Our galaxy is enveloped in an extensive halo of old stars and hot gas — gas which can’t cool down enough to clump together and form new stars. And yet, a flock of relatively new stars is hurtling through the halo, researchers reported January 7 during a news conference at a meeting of the American Astronomical Society.
The star cluster is about 120 million years old and sits about 94,000 light-years away from Earth. Astronomers found it by sifting through data from the European Space Agency’s Gaia satellite for young stars clumped together and moving in the same direction across the sky.
The cluster “didn’t have time to form somewhere else, so it was probably born near where we see it,” said Adrian Price-Whelan, an astrophysicist at the Flatiron Institute in New York City. “But how did it form there, where there’s very little cold gas that you need in order to form a new generation of stars?”
A clue, he said, lies with the Magellanic Clouds, two satellite galaxies of the Milky Way. The cluster appears to be speeding ahead of a stream of gas being torn from those galaxies by the Milky Way’s gravity, suggesting that perhaps new stars are popping out of shredded remains of these satellites.

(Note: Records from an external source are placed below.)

(** * Google sign-in session core: loginModal.tsx and googleOAuth.ts

    A shallow embedding of the credential callback [handleGoogleCallback]
    and the script bootstrap of [loginModal.tsx], and of
    [loadGoogleOAuthScript] of [googleOAuth.ts].

    The asynchronous functions are written in a small free monad whose
    [Vis] nodes are the calls the source makes ([dispatch], [Cookies.set],
    [authApi.*], [message.*], ...).  An interpreter runs a program up to
    its next [await]; the continuation it returns is resumed when the
    awaited promise settles, which is how the single-threaded event loop
    interleaves overlapping logins.  Console output is not modelled. *)

From stdpp Require Import gmap strings list fin_maps.

Open Scope string_scope.
Open Scope list_scope.
Open Scope Z_scope.

(** ** JavaScript values *)

(** A thrown value: [new Error(message)], or the rejection reason of a
    collaborator's promise. *)
Inductive Thrown := ErrorObj (message : string).

(** How an awaited promise settles. *)
Inductive Settled (A : Type) :=
| Fulfilled (v : A)
| Rejected (e : Thrown).
Arguments Fulfilled {A} v.
Arguments Rejected {A} e.

(** Truthiness of a string: the empty string is falsy. *)
Definition truthy_string (s : string) : bool :=
  match s with
  | EmptyString => false
  | String _ _ => true
  end.

(** Truthiness of an optional string property ([undefined], [null] and
    the empty string are falsy). *)
Definition truthy_opt (s : option string) : bool :=
  match s with
  | Some v => truthy_string v
  | None => false
  end.

(** [a || b] on strings. *)
Definition js_or (a b : string) : string :=
  if truthy_string a then a else b.

(** ** auth.type.ts and the collaborators' payloads *)

(** [data] of [GoogleOAuthLoginResponse]; the callback tests both fields
    for truthiness, so either may be missing at run time. *)
Record TokenData := {
  accessToken : option string;
  refreshToken : option string
}.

If the cluster and the stream are connected, they reveal unknown conditions in the halo, said David Nidever of Montana State University in Bozeman at the same news conference. The stars appear to plow ahead, while gas in the halo drags on the stream, slowing it down. Taking into account the star cluster’s age and its 17,000-light-year distance from the leading edge of the stream, Nidever said that gas in the halo may be 10 times as dense as previously thought.